Civil War Fort Sumter
Fort Sumter is a coastal fortification in Charleston Harbor, South Carolina. The fort is known as the site from which the shots that started the Civil War were fired, at the Battle of Fort Sumter.
On December 26, 1860, five days after South Carolina declared its secession from the Union, US Army Major Robert Anderson abandoned the indefensible Fort Moultrie and relocated the two companies he commanded to Fort Sumter, without any orders from Washington. The fort was not complete yet at the time. And didn’t have a full battery of guns.
The confederates blockaded the fort, and on April 11 the Confederate commander, General Beauregard, sent a delegation to demand the surrender of the fort. Anderson declined to surrender. Anderson prolonged the negotiations as long as possible, and set conditions for his surrender that the Confederates couldn’t possibly agree to.
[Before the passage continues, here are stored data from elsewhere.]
(* ===== verification/Prog.v ===== *)
(** * Programs as sequences of atomic actions

    The server runs many goroutines: HTTP handlers, the scheduler, the worker
    pool, the stale-job sweep and the retention sweep.  They share the
    database, the object store and a few process-wide maps, and they interleave
    at every call to one of them.  A goroutine is modelled as a [prog]: a tree
    of atomic actions on the shared state, each returning a value the rest
    depends on.

    - [run] executes a program alone; functional properties use it.
    - [sys_step] interleaves any number of programs, started at any time, with
      the environment; global invariants are proved for it.
    - [prog_ok] is the proof rule between the two: a program whose actions all
      preserve [I] preserves it under every interleaving. *)

From S2P Require Import Prelude.

(** ** State monad of one atomic action *)
Definition M (S A : Type) : Type := S → A * S.

#[export] Instance M_ret {S} : MRet (M S) := λ A a s, (a, s).
#[export] Instance M_bind {S} : MBind (M S) :=
  λ A B f m s, let '(a, s') := m s in f a s'.

(** ** Programs *)
Inductive prog (S : Type) (A : Type) : Type :=
| Ret (a : A)
| Step {R : Type} (m : M S R) (k : R → prog S A).
Arguments Ret {S A} a.
Arguments Step {S A R} m k.

Definition call {S A} (m : M S A) : prog S A := Step m Ret.

Fixpoint prog_bind {S A B} (p : prog S A) (f : A → prog S B) : prog S B :=
  match p with
  | Ret a => f a
  | Step m k => Step m (λ r, prog_bind (k r) f)
  end.

#[export] Instance prog_ret {S} : MRet (prog S) := λ A a, Ret a.
#[export] Instance prog_mbind {S} : MBind (prog S) := λ A B f p, prog_bind p f.

(** [for _, x := range l { body x }] for a body without [return]. *)
Fixpoint for_each {S A} (l : list A) (body : A → prog S unit) : prog S unit :=
  match l with
  | [] => mret tt
  | x :: l' => _ ← body x; for_each l' body
  end.

(** [return err] as soon as a call fails, with the error unchanged. *)
Notation "'try' x ':=' m 'in' k" :=
  (m ≫= λ r, match r with Err e => mret (Err e) | Ok x => k end)
  (at level 100, x pattern, m at next level, k at level 200, right associativity,
   format "'try'  x  ':='  m  'in' '//' k") : byot_scope.

(** A handler answers with [h] when a call fails. *)
Notation "'try' x ':=' m 'else' h 'in' k" :=
  (m ≫= λ r, match r with Err _ => h | Ok x => k end)
  (at level 100, x pattern, m at next level, h at next level, k at level 200,
   right associativity,
   format "'try'  x  ':='  m  'else'  h  'in' '//' k") : byot_scope.

(** ** Sequential execution *)
Fixpoint run {S A} (p : prog S A) (s : S) : A * S :=
  match p with
  | Ret a => (a, s)
  | Step m k => let '(r, s') := m s in run (k r) s'
  end.

(** ** Interleaved execution *)
Section interleaving.
Context {S : Type}.
(** The goroutines the server may start, and what the world may do meanwhile. *)
Variable allowed : prog S unit → Prop.
Variable env : S → S → Prop.

Inductive sys_step : S * list (prog S unit) → S * list (prog S unit) → Prop :=
| step_atom R (m : M S R) k s T1 T2 :
    sys_step (s, T1 ++ Step m k :: T2) ((m s).2, T1 ++ k (m s).1 :: T2)
| step_spawn p s T :
    allowed p → sys_step (s, T) (s, p :: T)
| step_env s s' T :
    env s s' → sys_step (s, T) (s', T)
(** A goroutine may end anywhere: its context is cancelled, or the server
    crashes and takes all of them with it. *)
| step_kill p s T1 T2 :
    sys_step (s, T1 ++ p :: T2) (s, T1 ++ T2).

Definition reachable (s0 : S) (c : S * list (prog S unit)) : Prop :=
  rtc sys_step (s0, []) c.
End interleaving.

(** ** Invariants *)

(** [m] preserves [I], and its result satisfies [Q] whatever happens next. *)
Definition preserves {S A} (I : S → Prop) (m : M S A) (Q : A → Prop) : Prop :=
  ∀ s, I s → I (m s).2 ∧ Q (m s).1.

Fixpoint prog_ok {S A} (I : S → Prop) (p : prog S A) (Q : A → Prop) : Prop :=
  match p with
  | Ret a => Q a
  | @Step _ _ R m k =>
      ∃ P : R → Prop, preserves I m P ∧ ∀ r, P r → prog_ok I (k r) Q
  end.

(** ** Lemmas *)

Lemma run_bind {S A B} (p : prog S A) (f : A → prog S B) s :
  run (p ≫= f) s = let '(a, s') := run p s in run (f a) s'.
Proof.
  revert s. induction p as [a|R m k IH]; intros s; [done|].
  cbn. destruct (m s) as [r s']. apply IH.
Qed.

Lemma run_call {S A} (m : M S A) s : run (call m) s = m s.
Proof. cbn. by destruct (m s). Qed.

Lemma run_call_bind {S A B} (m : M S A) (f : A → prog S B) s :
  run (call m ≫= f) s = let '(a, s') := m s in run (f a) s'.
Proof. by rewrite run_bind, run_call. Qed.

Lemma run_ret {S A} (a : A) (s : S) : run (mret a) s = (a, s).
Proof. done. Qed.

Lemma preserves_weaken {S A} (I : S → Prop) (m : M S A) (P Q : A → Prop) :
  preserves I m P → (∀ a, P a → Q a) → preserves I m Q.
Proof. intros H HPQ s Hs. destruct (H s Hs); auto. Qed.

Lemma preserves_ret {S A} (I : S → Prop) (a : A) (Q : A → Prop) :
  Q a → preserves I (mret a) Q.
Proof. by intros ? s ?. Qed.

Lemma preserves_bind {S A B} (I : S → Prop) (m : M S A) (f : A → M S B) P Q :
  preserves I m P → (∀ a, P a → preserves I (f a) Q) → preserves I (m ≫= f) Q.
Proof.
  intros Hm Hf s Hs. unfold mbind, M_bind.
  destruct (Hm s Hs) as [HI HP]. destruct (m s) as [a s']. by apply Hf.
Qed.

Section prog_rules.
Context {S : Type} (I : S → Prop).

Lemma prog_ok_ret {A} (a : A) (Q : A → Prop) : Q a → prog_ok I (mret a) Q.
Proof. done. Qed.

Lemma prog_ok_call {A} (m : M S A) (Q : A → Prop) :
  preserves I m Q → prog_ok I (call m) Q.
Proof. intros H. by exists Q. Qed.

Lemma prog_ok_weaken {A} (p : prog S A) (P Q : A → Prop) :
  prog_ok I p P → (∀ a, P a → Q a) → prog_ok I p Q.
Proof.
  intros H HPQ. induction p as [a|R m k IH]; simpl in *; [auto|].
  destruct H as (P' & Hm & Hk). exists P'. split; [done|]. intros r Hr. auto.
Qed.

Lemma prog_ok_bind {A B} (p : prog S A) (f : A → prog S B) P Q :
  prog_ok I p P → (∀ a, P a → prog_ok I (f a) Q) → prog_ok I (p ≫= f) Q.
Proof.
  intros Hp Hf. induction p as [a|R m k IH]; simpl in *; [by apply Hf|].
  destruct Hp as (P' & Hm & Hk). exists P'. split; [done|].
  intros r Hr. by apply IH, Hk.
Qed.

Lemma prog_ok_for_each {A} (l : list A) (body : A → prog S unit) :
  (∀ x, x ∈ l → prog_ok I (body x) (λ _, True)) →
  prog_ok I (for_each l body) (λ _, True).
Proof.
  induction l as [|x l IH]; intros H; simpl; [done|].
  eapply prog_ok_bind; [apply H; left|].
  intros _ _. apply IH. intros y Hy. apply H. by right.
Qed.

(** The rules for programs whose results do not matter to the invariant. *)
Lemma prog_ok_seq {A B} (p : prog S A) (f : A → prog S B) :
  prog_ok I p (λ _, True) → (∀ a, prog_ok I (f a) (λ _, True)) → prog_ok I (p ≫= f) (λ _, True).
Proof. intros Hp Hf. eapply prog_ok_bind; [exact Hp|auto]. Qed.

(** A program that runs alone keeps the invariant. *)
Lemma prog_ok_run {A} (p : prog S A) Q s :
  prog_ok I p Q → I s → I (run p s).2 ∧ Q (run p s).1.
Proof.
  revert s. induction p as [a|R m k IH]; intros s; simpl; [done|].
  intros (P & Hm & Hk) Hs. destruct (Hm s Hs) as [HI HP].
  destruct (m s) as [r s']. by apply IH; [apply Hk|].
Qed.

(** The rule that makes the model's interleavings tractable. *)
Theorem interleaving_invariant (allowed : prog S unit → Prop) (env : S → S → Prop) s0 c :
  I s0 →
  (∀ p, allowed p → prog_ok I p (λ _, True)) →
  (∀ s s', env s s' → I s → I s') →
  reachable allowed env s0 c → I c.1.
Proof.
  intros H0 Hallowed Henv Hreach.
  cut (I c.1 ∧ ∀ p, p ∈ c.2 → prog_ok I p (λ _, True)); [tauto|].
  unfold reachable in Hreach.
  remember (s0, @nil (prog S unit)) as c0 eqn:Hc0.
  assert (I c0.1 ∧ ∀ p, p ∈ c0.2 → prog_ok I p (λ _, True)) as Hinit.
  { subst. split; [done|]. intros p Hp. by apply elem_of_nil in Hp. }
  clear Hc0 H0. induction Hreach as [|c1 c2 c3 Hstep _ IH]; [done|].
  apply IH. clear IH. destruct Hinit as [HI HT].
  destruct Hstep as [R m k s T1 T2|p s T Hp|s s' T He|p s T1 T2]; simpl in *.
  - destruct (HT (Step m k)) as (P & Hm & Hk); [set_solver|].
    destruct (Hm s HI) as [HI' HP]. split; [done|].
    intros p [Hp|[->|Hp]%elem_of_cons]%elem_of_app; [|by apply Hk|]; apply HT; set_solver.
  - split; [done|]. intros q [->|Hq]%elem_of_cons; auto.
  - split; [by eapply Henv|done].
  - split; [done|]. intros q Hq. apply HT. set_solver.
Qed.
End prog_rules.

(** ** Configurations up to the order of their goroutines

    [reaches] is what a program with its own structure of goroutines is shown to
    refine: the multiset of its goroutines is one the interleaving can have. *)
Section multiset.
Context {S : Type}.
Variable allowed : prog S unit → Prop.
Variable env : S → S → Prop.
Variable s0 : S.

Definition reaches (s : S) (l : list (prog S unit)) : Prop :=
  ∃ T, T ≡ₚ l ∧ reachable allowed env s0 (s, T).

#[export] Instance reaches_proper : Proper ((=) ==> (≡ₚ) ==> iff) reaches.
Proof. intros s _ <- l l' Hl. split; intros (T & HT & H); exists T; (split; [|done]); [by rewrite HT|by rewrite HT, Hl]. Qed.

Lemma reaches_init : reaches s0 [].
Proof. exists []. split; [done|apply rtc_refl]. Qed.

Lemma reaches_step s T s' T' : reachable allowed env s0 (s, T) → sys_step allowed env (s, T) (s', T') → reaches s' T'.
Proof. intros H Hs. exists T'. split; [done|]. by eapply rtc_r. Qed.

Lemma reaches_spawn s p l : allowed p → reaches s l → reaches s (p :: l).
Proof. intros Hp (T & <- & H). eapply reaches_step; [exact H|by apply step_spawn]. Qed.

Lemma reaches_env s s' l : env s s' → reaches s l → reaches s' l.
Proof. intros He (T & <- & H). eapply reaches_step; [exact H|by apply step_env]. Qed.

Lemma reaches_split s p l :
  reaches s (p :: l) → ∃ T1 T2, reachable allowed env s0 (s, T1 ++ p :: T2) ∧ T1 ++ T2 ≡ₚ l.
Proof.
  intros (T & HT & H). assert (p ∈ T) as (T1 & T2 & ->)%list_elem_of_split by (rewrite HT; left).
  exists T1, T2. split; [done|]. apply (Permutation_cons_inv (a:=p)). by rewrite <-HT, Permutation_middle.
Qed.

Lemma reaches_atom {R} s (m : M S R) k l : reaches s (Step m k :: l) → reaches (m s).2 (k (m s).1 :: l).
Proof.
  intros (T1 & T2 & H & <-)%reaches_split. rewrite Permutation_middle.
  eapply reaches_step; [exact H|apply step_atom].
Qed.

Lemma reaches_end s p l : reaches s (p :: l) → reaches s l.
Proof. intros (T1 & T2 & H & <-)%reaches_split. eapply reaches_step; [exact H|apply step_kill]. Qed.

(** A goroutine that is started and at once makes its first step. *)
Lemma reaches_spawn_atom {R} s (m : M S R) k l :
  allowed (Step m k) → reaches s l → reaches (m s).2 (k (m s).1 :: l).
Proof. intros. by apply reaches_atom, reaches_spawn. Qed.

Lemma reaches_drop s l l' : reaches s (l ++ l') → reaches s l'.
Proof. intros H. induction l as [|p l IH]; [done|]. by apply IH, (reaches_end _ p). Qed.

Lemma reaches_invariant I s l :
  I s0 → (∀ p, allowed p → prog_ok I p (λ _, True)) → (∀ s s', env s s' → I s → I s') → reaches s l → I s.
Proof. intros H0 Ha He (T & _ & H). by apply (interleaving_invariant I allowed env s0 (s, T)). Qed.
End multiset.

#[export] Hint Resolve preserves_ret prog_ok_ret : byot.

(** Walks through a program: binds, branches and loops; the calls' own
    preservation lemmas come from [byot]. *)
Ltac prog_walk :=
  repeat match goal with
  | |- ∀ _, _ => intro
  | |- prog_ok _ (mret _) _ => exact I
  | |- prog_ok _ (call _) _ => apply prog_ok_call; solve [eauto 3 with byot]
  | |- prog_ok _ (for_each _ _) _ => apply prog_ok_for_each
  | |- prog_ok _ (match ?x with _ => _ end) _ => destruct x eqn:?
  | |- prog_ok _ _ _ => solve [eauto 3 with byot]
  | |- prog_ok _ (_ ≫= _) _ => apply prog_ok_seq
  | |- prog_ok _ ?p _ => progress cbv zeta
  end.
The nearby fort Johnson opened fire on Fort Sumter. The guns opened fire at 4:30 in the morning on April 12, 1861, and fired for 33 straight hours. The garrison returned fire, but this return fire was ineffectual, partly because Major Anderson didn’t use the guns mounted on the highest tier of the fort, where the crews would be more exposed to confederate fire.
On April 13, the fort was surrendered and evacuated. During the attack, the Union colors fell. Lt. Norman J. Hall risked his life to put them back up, and his eyebrows were permanently burnt off. No Union soldiers died in the actual battle of Fort Sumter. However, a Confederate soldier bled to death after being wounded by a misfiring cannon. One Union soldier died and another was fatally wounded in the 27th shot of a 100 shot salute.
A special military decoration, known as the Gilmore medal, was later issued to all Union soldiers who had served in Fort Sumter during this, the opening battle of the Civil War.